Tris nodded. They had done this kind of spell once before, to find out why the Bit Island watchtower had exploded. Remembering how they had worked it, she threw a rope of power to Niko, letting him draw on her strength as well as his own. With her improved magical vision, she saw the power that jumped from his fingertips as a series of lightning-bright threads. The threads wove themselves into a circle around Niko and Tris, then spread to enclose them in a globe of cobwebs that blazed like the sun. Tris shut her eyes, hoping to blot out the too-bright image, only to find the magic was still visible, though not the room. Sighing, she opened her eyes in time to see Niko make two cuts, one to each palm. He let the blood drip. It entered the spell-webs and raced through them, making them vanish. Now they saw the ghostly image of a short, dark-haired woman at the counter. From each of five bottles she dropped liquid onto five pieces of –

“That looks like bacon,” she muttered.

Niko squinted for a better look. “It is bacon.”

The woman made a note in a journal, watching the raw meat intently. One strip turned green and fell apart. One crinkled and turned yellow. A third liquefied. The remaining two turned black as coal, as if they had been cooked for much too long.

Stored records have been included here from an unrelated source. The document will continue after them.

Lemma quiet_setup_master m s : quiet (setup_master tgt m) s.
Proof. unfold setup_master. quiet; apply quiet_world. Qed.

Lemma quiet_clear_csr i s :
  lens (tab s) (reg s) -> 0 <= i < 4 -> quiet (clear_csr i) s.
Proof. intros Hl Hi. unfold clear_csr. quiet. lens_solve. Qed.

Lemma slots_per_queue_nonneg c : 0 <= slot_size c -> 0 <= ERT_CQ_SIZE / slot_size c.
Proof.
  intros H. destruct (decide (slot_size c = 0)) as [->|]; [done|].
  apply Z.div_pos; unfold ERT_CQ_SIZE; lia.
Qed.

Lemma setup_counts_spec s :
  0 <= slot_size (cfg s) -> 0 <= num_cus (cfg s) ->
  wp (setup_counts)
     (fun _ s' => tab s' = tab s /\ reg s' = reg s /\ world s' = world s /\
        counted (cfg s') s /\ 0 <= num_slots (cfg s'))
     (setup_stop s) s.
Proof.
  intros Hs Hn. pose proof (slots_per_queue_nonneg (cfg s) Hs) as Hq.
  pose proof (u32_range (num_cus (cfg s) + 1)) as Hu.
  unfold setup_counts, slots_per_queue, counted, setup_stop, asks, slot_count. wps; cbn;
    repeat match goal with H : _ = true |- _ => rewrite H
                         | H : dataflow_enabled _ = false |- _ => rewrite H
                         | H : kds_30 _ = false |- _ => rewrite H end; cbn;
    try (split_and!; [done..|]; by apply Z.eqb_eq); split_and!; done || lia.
Qed.

(** What holds between the stages of [setup]. *)
Definition staged (c : config) (s : fw W) (s' : fw W) : Prop :=
  frame c s s' /\ freed (num_slots c) s' /\ cu_status (tab s') = replicate 128 false.

Lemma setup_slots_spec c s s1 :
  counted c s -> frame c s s1 -> 0 <= num_slots c ->
  wp (for_range (Z.to_nat (num_slots c)) 0 (setup_slot tgt))
     (fun _ s2 => frame c s s2 /\ freed (num_slots c) s2 /\ num_slots c <= 128)
     (setup_stop s) s1.
Proof.
  intros Hcnt Hf1 Hs1. eapply wp_mono; [apply (wp_for_range
    (fun i s' => (frame c s s' /\ freed i s') /\ i <= 128))| |done].
  - split; [|lia]. split; [done|]. intros j ? Hj. lia.
  - intros i s' Hi [[Hf Hfr] Hi']. eapply wp_mono; [by apply setup_slot_spec; [done|lia|lia|..]| |done].
    intros _ s'' (? & ? & ?). done.
  - intros _ s2 [[Hf2 Hfr2] Hb2]. rewrite Z2Nat.id in Hfr2, Hb2 by done. done.
Qed.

From the way she reacted, the dark-haired woman was furious. She flipped to an earlier page in her journal and crossed out what looked like recipes with angry slashes of her pen. She tugged her hair, hit the counter, and burst into tears. At last she stoppered the glass vials and put them in a covered basket. Something then made her pause.

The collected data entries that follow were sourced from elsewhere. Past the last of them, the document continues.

Lemma configured_Inv : Inv configured.
Proof. apply (run_slot_Inv 0); [apply host_Inv, booted_Inv|vm_compute; reflexivity..]. Qed.

Lemma busy2_Inv : Inv busy2.
Proof. apply (run_slot_Inv 0); [apply host_Inv, configured_Inv|vm_compute; reflexivity..]. Qed.

Lemma fetch_Inv (i : nat) k s :
  Inv s -> k = Z.of_nat i -> (i <? 128)%nat = true ->
  state_of (header_value (slot_at i s)) = st_free -> is_ok (free_to_new k s) = true ->
  Inv (state_of_result (free_to_new k s)).
Proof.
  intros HI -> Hi Hst Hok. apply Nat.ltb_lt in Hi.
  destruct (free_to_new (Z.of_nat i) s) as [b s'|e s'] eqn:E; [|done]. pose proof HI as [Hwf _]. pose proof (wf_lens _ _ _ Hwf) as Hl.
  destruct (lookup_lt_is_Some_2 (command_slots (tab s)) i) as [sl Hsl]; [lens_solve|].
  unfold slot_at in Hst. rewrite Hsl in Hst.
  eapply (sched_step_Inv default_target); [|exact HI]. by eapply step_fetch.
Qed.

Lemma fetched_Inv : Inv fetched.
Proof. apply (fetch_Inv 0); [apply host_Inv, configured_Inv|vm_compute; reflexivity..]. Qed.

Lemma aborting_Inv : Inv aborting.
Proof. apply (fetch_Inv 1); [apply host_Inv, busy2_Inv|vm_compute; reflexivity..]. Qed.

Lemma queued2_Inv : Inv queued2.
Proof.
  pose proof (new_to_queued_spec default_target 0 0 (slot_at 0 fetched) fetched fetched_Inv
    ltac:(run) ltac:(run) ltac:(run)) as H.
  assert (new_to_queued default_target 0 (Z.of_nat 0) fetched = Ok true queued2) as E
    by run. exact (proj1 (wp_run _ _ _ _ _ _ H E)).
Qed.

(** ABORT of a slot that is out of use: the command in slot 5 runs on CU 2, a CONFIGURE
    command leaves two slots, slot 0 runs on CU 2, and the ABORT in slot 1 names slot 5. *)
Definition start_packet5 : ram :=
  <[0x195000 := 0x30007001]> (<[0x195004 := 2]> (
  <[0x195018 := 0xA]> (<[0x19501C := 0xB]> ∅))).
Definition two_slots_packet : ram := <[0x190000 := 0x11009001]> (<[0x190004 := 0x8000]> configure_packet).
Definition abort5_packet : ram := <[0x198000 := 0x12028001]> ∅.
Definition running5 : fw ram := run_slot 5 (host start_packet5 configured).
Definition two_slots : fw ram := run_slot 0 (host two_slots_packet running5).
Definition aborted5 : fw ram := run_slot 1 (host abort5_packet (run_slot 0 (host start_packet two_slots))).

Example stale_abort_releases_busy_cu :
  num_slots (cfg aborted5) = 2 /\ running (slot_at 0 aborted5) /\ slot_cu_idx (slot_at 0 aborted5) = 2 /\
  cu_status (tab aborted5) !! 2%nat = Some false.
Proof. by vm_compute. Qed.

Lemma scheduler_slot_total_witness :
  Inv (host start_packet configured) /\ Inv busy2.
Proof.
  split; [apply host_Inv, configured_Inv|].
  pose proof (scheduler_slot_total default_target 0 0 (host start_packet configured)
    (host_Inv _ _ configured_Inv) ltac:(run) ltac:(run)) as H.
  assert (scheduler_slot default_target 0 (Z.of_nat 0) (host start_packet configured) = Ok tt busy2)
    as E by run. rewrite E in H. apply H.
  intros (sl & Hsl & Ho & _). vm_compute in Hsl. injection Hsl as <-. done.
Defined.

Lemma queued_starts_iff_idle_witness :
  exists s', queued_to_running default_target 0 queued2 = Ok true s' /\
    cu_status (tab s') !! 2%nat = Some true.
Proof.
  destruct (queued_starts_iff_idle default_target 0 2 (slot_at 0 queued2) false queued2 queued2_Inv)
    as (s' & Hrun & _ & _ & Hst & _); [run..|].
  exists s'. exact (conj Hrun Hst).
Defined.

(** CU 2 has raised its interrupt. *)
Definition raised : fw ram := host (<[0x180044 := 4]> ∅) busy2.

Lemma cu_interrupt_completes_reported_witness :
  cu_status (tab raised) !! 2%nat = Some true /\
  exists s', cu_interrupt 0 raised = Ok tt s' /\ cu_status (tab s') !! 2%nat = Some false.
Proof.
  split; [run|].
  destruct (cu_interrupt_completes_reported 0 0x180044 4 (world raised) raised ltac:(lia)
    (host_Inv _ _ busy2_Inv))
    as (s' & Hrun & _ & Hst); [run..| |].
  - intros c Hc. destruct (decide (c = 2%nat)) as [->|Hne]; [run|].
    unfold reported, bit_at in Hc. apply andb_true_iff in Hc as [Hc _].
    apply andb_true_iff in Hc as [_ Hc]. change (u32 4) with (2 ^ 2) in Hc.
    rewrite Z.pow2_bits_false in Hc by lia. done.
  - exists s'. split; [exact Hrun|]. rewrite Hst. run.
Defined.

Lemma complete_cu_frees_owner_witness :
  exists s' i sl, complete_cu 2 busy2 = Ok tt s' /\ running sl /\
    command_slots (tab busy2) !! i = Some sl.
Proof.
  destruct (complete_cu_frees_owner 2 busy2 busy2_Inv) as (s' & i & sl & Hrun & _ & Hsl & Hr & _);
    [run..|].
  exists s', i, sl. exact (conj Hrun (conj Hr Hsl)).
Defined.

Lemma notify_host_bit_witness :
  notify_host 5 configured = Ok tt (set_world (bus_write 0x180000 32 (world configured)) configured).
Proof. apply (notify_host_bit 5 0x180000); [lia|run]. Defined.

Lemma abort_slot_stays_new_witness :
  exists s' sl', new_to_queued default_target 0 1 aborting = Ok false s' /\
    command_slots (tab s') !! 1%nat = Some sl' /\ state_of (header_value sl') = st_new.
Proof.
  destruct (abort_slot_stays_new default_target 0 1 (slot_at 1 aborting) aborting aborting_Inv)
    as (s' & sl' & Hrun & Hsl & _ & Hst); [run..|].
  exists s', sl'. exact (conj Hrun (conj Hsl Hst)).
Defined.

Lemma idx_to_mask_words_witness : idx_to_mask 37 1 = 32 /\ idx_to_mask 37 2 = 32.
Proof. split; [apply (idx_to_mask_words 37 1)|apply (idx_to_mask_words 37 2)]; lia. Defined.

Lemma configure_cu_copies_regmap_witness :
  exists w, configure_cu 0x1820000 0x190008 6 (host start_packet configured) =
      Ok tt (set_world w (host start_packet configured)) /\
    w !! 0x1820000 = Some 1 /\ w !! 0x1820010 = Some 0xA.
Proof.
  destruct (configure_cu_copies_regmap 0x1820000 0x190008 2 (host start_packet configured))
    as (w & Hrun & H1 & H2 & _); [lia..|]. exists w.
  split; [exact Hrun|]. split; [exact H1|].
  change (w !! (0x1820000 + 4 * 4) = Some 0xA). rewrite (H2 4) by lia. run.
Defined.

She drew a purse through an opening in her skirt and upended it into her palm. A few copper coins spilled out. She stared at them, lips moving – counting, Tris guessed.

“No,” whispered Niko, “you dolt, stop and think. There are reasons why the law says magical things must be disposed of at Winding Circle.”

The woman counted her money again, then stared at her basket. Opening it, she removed the vials and emptied them into a wooden bowl. She closed the journal, tied a ribbon that glowed with magical symbols around it, and reached into the shelves in front of her, groping. The shelves swung open to reveal a hidden compartment. She set the journal there and closed it. Bowl in hand, the mage walked through Tris, opened a ghost door, and passed through the real one, out of their sight.

“Stupid,” whispered Niko, as passionately angry as Tris had ever seen him. He stalked over to the shelves and reached under one, searching for the catch to the hidden compartment. “Stupid, stupid, stupid!”

“She just got rid of a potion that didn’t work,” protested Tris. When his search proved fruitless, she boosted herself onto the counter and thrust her smaller hand behind the bottles. She was interested to see that they were glued into place, never meant for use in the dead mage’s work. Finding the catch, she tugged, and the shelf door swung open. She dropped to the floor as Niko removed the journal.

“She dumped five magically enhanced fluids that had not been properly neutralized,” Niko rapped back. “With no thought of how they might interact with anything else. The fee charged to handle these things is small. Gods of light and knowledge save me from coin-pinching lackwits!”